Tão perfeito é, ao primeiro olhar, o caminhar de outrem...
A gente coloca as lentes da ilusão, e por essa ótica a vida alheia parece tão sem defeitos...
Da sacada e da janela, é possível contemplar lá na grama verde do vizinho, o casal apaixonado, a casa bem construída e até sentir o cheiro de comida boa vindo de lá! Tem lençol branquinho estendido no varal, e piscina bem azulzinha no quintal...
Ninguém repara e nem enfatiza a panela vazia, a noite solitária e nem a rotina desbotada e enfadonha e desgastante...
Nas mídias tudo é belo, ideal, encantador e primoroso...
Tudo parece melhor olhando daqui, do alto dos ilusórios filtros, postagens, stories e fantasias... Só tem sorrisos, viagens, rostos maquiados, corpos bem esculpidos e photoshopados.

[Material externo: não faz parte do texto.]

#[export] Instance FilterBatch_batch {V H F} `{Batch V H} : Batch (FilterBatch V H F) H :=
  forward fi_parent fi_with_parent fi_capacity filter_act (fwd_act fi_parent fi_with_parent done_)
    (λ w u idx, next_payload w (fi_parent u) idx).

(** ** Merging: one parent at a time *)

Record MergeBatch (V : Type) := mkMergeBatch {
  mg_parents : list V;
  mg_which : Z;
}.
Arguments mkMergeBatch {_} _ _.
Arguments mg_parents {_} _.
Arguments mg_which {_} _.

Definition MergeBatch_new {V} (parents : list V) : MergeBatch V := mkMergeBatch parents 0.

Definition merge {V} (batches : list V) : MergeBatch V := MergeBatch_new batches.

(** [self.parents[self.which]] and its update. *)
Definition mg_parent {V} (u : MergeBatch V) : outcome V := index (mg_parents u) (mg_which u).

Definition mg_with_parent {V} (u : MergeBatch V) (v : V) : MergeBatch V :=
  mkMergeBatch (<[Z.to_nat (mg_which u) := v]> (mg_parents u)) (mg_which u).

Definition merge_act {V H} `{Batch V H} (w : World) (u : MergeBatch V) : outcome (World * MergeBatch V) :=
  v ← mg_parent u; '(w, v) ← act w v; Ret (w, mg_with_parent u v).

Definition merge_done {V H} `{Batch V H} (w : World) (u : MergeBatch V) : outcome (World * MergeBatch V) :=
  v ← mg_parent u;
  '(w, v) ← done_ w v;
  let u := mg_with_parent u v in
  let next := mg_which u + 1 in
  Ret (w, mkMergeBatch (mg_parents u) (if decide (next = len (mg_parents u)) then 0 else next)).

(** Dependencies are sorted, and duplicates removed. *)
Fixpoint insert_sorted (x : Z) (l : list Z) : list Z :=
  match l with
  | [] => [x]
  | y :: l' => if decide (x ≤ y) then x :: l else y :: insert_sorted x l'
  end.

Fixpoint dedup (l : list Z) : list Z :=
  match l with
  | [] => []
  | x :: l' =>
      match l' with
      | [] => [x]
      | y :: _ => if decide (x = y) then dedup l' else x :: dedup l'
      end
  end.

Definition merge_dependencies {V H} `{Batch V H} (u : MergeBatch V) : list Z :=
  dedup (foldr insert_sorted [] (concat (get_task_dependencies <$> mg_parents u))).

#[export] Instance MergeBatch_batch {V H} `{Batch V H} : Batch (MergeBatch V) H := {|
  act := merge_act;
  done_ := merge_done;
  send_q P _ w u port :=
    v ← mg_parent u; '(w, v, port, n) ← send_q w v port; Ret (w, mg_with_parent u v, port, n);
  capacity u := foldl (λ acc v, acc `max` capacity v) 0 (mg_parents u);
  drop_packets w u idxes :=
    v ← mg_parent u; '(w, v, n) ← drop_packets w v idxes; Ret (w, mg_with_parent u v, n);
  clear_packets u := v ← mg_parent u; v ← clear_packets v; Ret (mg_with_parent u v);
  get_packet_batch u :=
    v ← mg_parent u; '(b, put) ← get_packet_batch v; Ret (b, λ b, mg_with_parent u (put b));
  get_task_dependencies := merge_dependencies;
  start u := v ← mg_parent u; start v;
  next_payload w u idx := v ← mg_parent u; next_payload w v idx;
|}.

(** ** Sending *)

Record SendBatch (P V : Type) := mkSendBatch {
  sb_port : P;
  sb_parent : V;
  sb_sent : Z;
}.
Arguments mkSendBatch {_ _} _ _ _.
Arguments sb_port {_ _} _.
Arguments sb_parent {_ _} _.
Arguments sb_sent {_ _} _.

Definition SendBatch_new {P V} (parent : V) (port : P) : SendBatch P V := mkSendBatch port parent 0.

Definition send_act {P V H} `{PacketTx P} `{Batch V H} (w : World) (u : SendBatch P V) :
    outcome (World * SendBatch P V) :=
  '(w, v) ← act w (sb_parent u);
  '(b, put) ← get_packet_batch v;
  '(w, b, port, x) ← pb_send_q w b (sb_port u);
  x ← expect x;
  '(w, v) ← done_ w (put b);
  Ret (w, mkSendBatch port v (sb_sent u +u64 x)).

#[export] Instance SendBatch_batch {P V H} `{PacketTx P} `{Batch V H} : Batch (SendBatch P V) NullHeader := {|
  act := send_act;
  done_ w u := Ret (w, u);
  send_q _ _ _ _ _ := Panic;
  capacity u := capacity (sb_parent u);
  drop_packets _ _ _ := Panic;
  clear_packets _ := Panic;
  get_packet_batch u :=
    '(b, put) ← get_packet_batch (sb_parent u); Ret (b, λ b, mkSendBatch (sb_port u) (put b) (sb_sent u));
  get_task_dependencies u := get_task_dependencies (sb_parent u);
  start _ := Panic;
  next_payload _ _ _ := Panic;
|}.

(** ** What a scheduler runs: [Executable] *)

Definition send_execute {P V H} `{PacketTx P} `{Batch V H} (w : World) (u : SendBatch P V) :
    outcome (World * SendBatch P V) := act w u.

(** Of a merge or a composition. *)
Definition batch_execute {V H} `{Batch V H} (w : World) (u : V) : outcome (World * V) :=
  '(w, u) ← act w u; done_ w u.

(** ** The virtual port (interface/port/virt_port.rs)

    It takes fresh mbufs from the pool, and frees what is sent.  The queues of a
    port share its statistics, which are its state. *)
Record VirtualQueue := mkVirtualQueue {
  vq_stats_rx : Z;
  vq_stats_tx : Z;
}.

#[export] Instance VirtualQueue_tx : PacketTx VirtualQueue := λ w q pkts,
  let n := len pkts in
  let q := mkVirtualQueue (vq_stats_rx q) (vq_stats_tx q +u64 n) in
  let (w, _) := mbuf_free_bulk w pkts in
  (w, q, (pkts, Some n)).
Lemma pb_shrunk b a a1 a2 n :
  pb_ok b → a = a1 ++ a2 → length a = length (pb_array b) → n = len a1 →
  ∃ b', pb_set_len (pb_with_array b a) n = Ret b' ∧ pb_array b' = a1 ∧ pb_ok b' ∧ pb_capacity b' = pb_capacity b ∧
    pb_parent_tasks b' = pb_parent_tasks b.
Proof.
  intros Hb -> Ha ->. destruct (pb_with_array_spec b (a1 ++ a2) Hb Ha) as [Hm Hc].
  pose proof (pb_array_len b Hb) as Hl. pose proof Hb as [Hr Hs]. unfold pb_set_len. rewrite Hc.
  assert (len a1 + len a2 = pb_len b) as Ht by (rewrite <- Hl; unfold len; rewrite <- Ha, length_app; lia).
  pose proof (len_nonneg a1). pose proof (len_nonneg a2). rewrite decide_True by lia.
  eexists. split; [done|]. split_and!; [|split; [|done]|done..].
  - unfold pb_array. cbn [pb_len pb_mem]. rewrite Hm, <- (assoc_L (++)). apply take_app_length'. unfold len. lia.
  - change (pb_capacity (mkPacketBatch _ _ _ _)) with (pb_capacity (pb_with_array b (a1 ++ a2))). rewrite Hc. cbn. lia.
Qed.

(** Dropping packets keeps the others in order.  Given increasing indices
    into the batch, exactly the packets at those indices are freed, in order, the
    others move together without changing places, the answer is the number of
    packets dropped, and nothing is left in the scratch space. *)
Lemma drop_packets_exact w b idxes :
  pb_ok b → increasing 0 (pb_len b) idxes →
  ∃ b', drop_packets_stable w b idxes = Ret (freed w (picked 0 (pb_array b) idxes), b', Some (len idxes)) ∧
    pb_array b' = without 0 (pb_array b) idxes ∧ pb_ok b' ∧ pb_capacity b' = pb_capacity b.
Proof.
  intros Hb Hi. pose proof (pb_array_len b Hb) as Hl. unfold drop_packets_stable. case_decide as Hn.
  { subst. exists b. rewrite without_nil. split; [|done]. f_equal. f_equal. f_equal.
    assert (∀ i l, picked i l [] = []) as ->.
    { intros i l. revert i. induction l as [|x l IH]; intros i; cbn; [done|]. by rewrite decide_False, IH by apply not_elem_of_nil. }
    unfold freed, mbuf_free_bulk. cbn. rewrite app_nil_r. by destruct w. }
  rewrite (proj2 Hb). set (a := pb_array b) in *. rewrite <- Hl in Hi.
  destruct (drop_loop_spec a [] [] [] [] idxes (length a)) as (p & j & r & He & Hp & Hr & Hlen); [done|done|].
  cbn [app] in He. change (len []) with 0 in *. cbn in Hlen.
  change (0 + 0) with 0 in *. rewrite He. cbn [mbind outcome_bind].
  destruct (copy_loop_spec r p j (length a)) as (j' & He' & Hj'); [lia|]. rewrite He'. cbn [mbind outcome_bind].
  rewrite decide_False by lia.
  destruct (pb_shrunk b ((p ++ r) ++ j') (p ++ r) j' (len p + len r)) as (b' & Hb' & Ha' & Hok & Hc & Ht);
    [done|done| |by rewrite len_app|].
  { fold a. rewrite !length_app. unfold len in *. lia. }
  assert (pb_set_len (pb_with_scratch (pb_with_array b ((p ++ r) ++ j')) (picked 0 a idxes)) (len p + len r) =
    Ret (pb_with_scratch b' (picked 0 a idxes))) as ->.
  { unfold pb_set_len in Hb' |- *. change (pb_capacity (pb_with_scratch ?b ?s)) with (pb_capacity b).
    case_decide; [|done]. by injection Hb' as <-. }
  cbn [mbind outcome_bind]. pose proof (picked_length 0 a idxes Hi) as Hpl.
  rewrite decide_False.
  2:{ intros Hz. rewrite Hz in Hpl. destruct idxes; [done|]. unfold len in Hpl. cbn in Hpl. lia. }
  exists b'. split; [|split; [by rewrite Ha', Hp|done]]. rewrite Hpl.
  assert (pb_with_scratch (pb_with_scratch b' (picked 0 a idxes)) [] = b') as ->; [|done].
  destruct Hok as [_ Hs]. destruct b'. cbn in *. by rewrite <- Hs.
Qed.

Lemma drop_packets_exact_witness :
  let b := mkPacketBatch [10; 11; 12; 13; 14] 4 [] [] in
  let w := mkWorld ∅ (λ _ _, 0) [] [] [] in
  ∃ b', drop_packets_stable w b [0; 2] = Ret (freed w [10; 12], b', Some 2) ∧ pb_array b' = [11; 13].
Proof.
  intros b w. destruct (drop_packets_exact w b [0; 2]) as (b' & H1 & H2 & _);
    [split; [split; vm_compute; discriminate|reflexivity]|cbn; lia|].
  exists b'. exact (conj H1 H2).
Defined.

(** ** The laws of a batch *)

(** What an operator keeps in its own state, and all mbufs that a batch holds. *)
Class BatchInv (V : Type) := {
  b_inv : V → Prop;
  b_total : V → list ptr;
}.

(** Between two worlds, mbufs were taken, freed and sent, and a holder's mbufs
    changed accordingly: none appeared from nowhere, got lost or was given away
    twice. *)
Definition flux (w : World) (l : list ptr) (w' : World) (l' : list ptr) : Prop :=
  ∃ t f s, w_taken w' = w_taken w ++ t ∧ w_freed w' = w_freed w ++ f ∧ w_sent w' = w_sent w ++ s ∧
    l ++ t ≡ₚ f ++ s ++ l'.

Definition same_logs (w w' : World) : Prop :=
  w_taken w' = w_taken w ∧ w_freed w' = w_freed w ∧ w_sent w' = w_sent w.

Lemma flux_refl w l l' : l ≡ₚ l' → flux w l w l'.
Proof. intros Hl. exists [], [], []. rewrite !app_nil_r. by rewrite Hl. Qed.

Lemma flux_logs w w' l l' : same_logs w w' → l ≡ₚ l' → flux w l w' l'.
Proof. intros (H1 & H2 & H3) Hl. exists [], [], []. rewrite !app_nil_r. by rewrite Hl. Qed.

Lemma flux_trans w l w1 l1 w2 l2 : flux w l w1 l1 → flux w1 l1 w2 l2 → flux w l w2 l2.
Proof.
  intros (t & f & s & Ht & Hf & Hs & Hp) (t' & f' & s' & Ht' & Hf' & Hs' & Hp').
  exists (t ++ t'), (f ++ f'), (s ++ s'). rewrite Ht', Ht, Hf', Hf, Hs', Hs, !(assoc_L (++)).
  split_and!; [done..|]. rewrite Hp. rewrite <- !(assoc_L (++)), Hp'. solve_Permutation.
Qed.

Lemma flux_frame w l w' l' o : flux w l w' l' → flux w (l ++ o) w' (l' ++ o).
Proof.
  intros (t & f & s & Ht & Hf & Hs & Hp). exists t, f, s. split_and!; [done..|].
  transitivity ((l ++ t) ++ o); [solve_Permutation|]. rewrite Hp. solve_Permutation.
Qed.

Lemma flux_perm w l1 l2 w' l1' l2' : l1 ≡ₚ l2 → l1' ≡ₚ l2' → flux w l1 w' l1' → flux w l2 w' l2'.
Proof.
  intros H1 H2 (t & f & s & Ht & Hf & Hs & Hp). exists t, f, s. split_and!; [done..|]. by rewrite <- H1, <- H2.
Qed.

(** A batch is a way to a [PacketBatch] at the bottom: dropping, sending and
    clearing are done there, iteration yields its packets, and acting accounts for
    every mbuf. *)
Class BatchLaws (V H : Type) `{!Batch V H, !BatchInv V} := {
  bl_bottom v :
    b_inv v → ∃ b put others, get_packet_batch v = Ret (b, put) ∧ pb_ok b ∧
      b_total v ≡ₚ pb_array b ++ others ∧
      ∀ b', pb_ok b' → b_inv (put b') ∧ b_total (put b') ≡ₚ pb_array b' ++ others ∧
        ∃ put', get_packet_batch (put b') = Ret (b', put');
  bl_drop w v idxes :
    drop_packets w v idxes =
      ('(b, put) ← get_packet_batch v; '(w, b, n) ← drop_packets_stable w b idxes; Ret (w, put b, n));
  bl_send P (HP : PacketTx P) w v (port : P) :
    send_q w v port =
      ('(b, put) ← get_packet_batch v; '(w, b, port, n) ← pb_send_q w b port; Ret (w, put b, port, n));
  bl_clear v :
    clear_packets v = ('(b, put) ← get_packet_batch v; b ← consume_batch b; Ret (put b));
  bl_start v : b_inv v → start v = Ret 0;
  bl_next w v idx w' o b put :
    b_inv v → get_packet_batch v = Ret (b, put) → 0 ≤ idx → next_payload w v idx = Ret (w', o) →
    same_logs w w' ∧
    match o with Some d => pb_array b !! Z.to_nat idx = Some (pd_mbuf d) | None => pb_len b ≤ idx end;
  bl_act w v w' v' :
    b_inv v → act w v = Ret (w', v') → b_inv v' ∧ flux w (b_total v) w' (b_total v');
  bl_done w v w' v' :
    b_inv v → done_ w v = Ret (w', v') → b_inv v' ∧ flux w (b_total v) w' (b_total v');
}.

A gente não compartilha lágrimas, e nem as enxaquecas.
O mau humor não dá likes, nem os conflitos, ibope.
No dia mal, apenas o silêncio.
Parece que nem existimos fora das premissas do dia bom.
Então nos reclusamos esperando dias melhores que mereçam exposição.
E a solidão vira companheira, mesmo cercados de multidões de expectadores, conhecidos, seguidores...
Afinal, os excessos de julgamentos e críticas só fizeram com que o normal parecesse ser atípico, incomum, uma aberração!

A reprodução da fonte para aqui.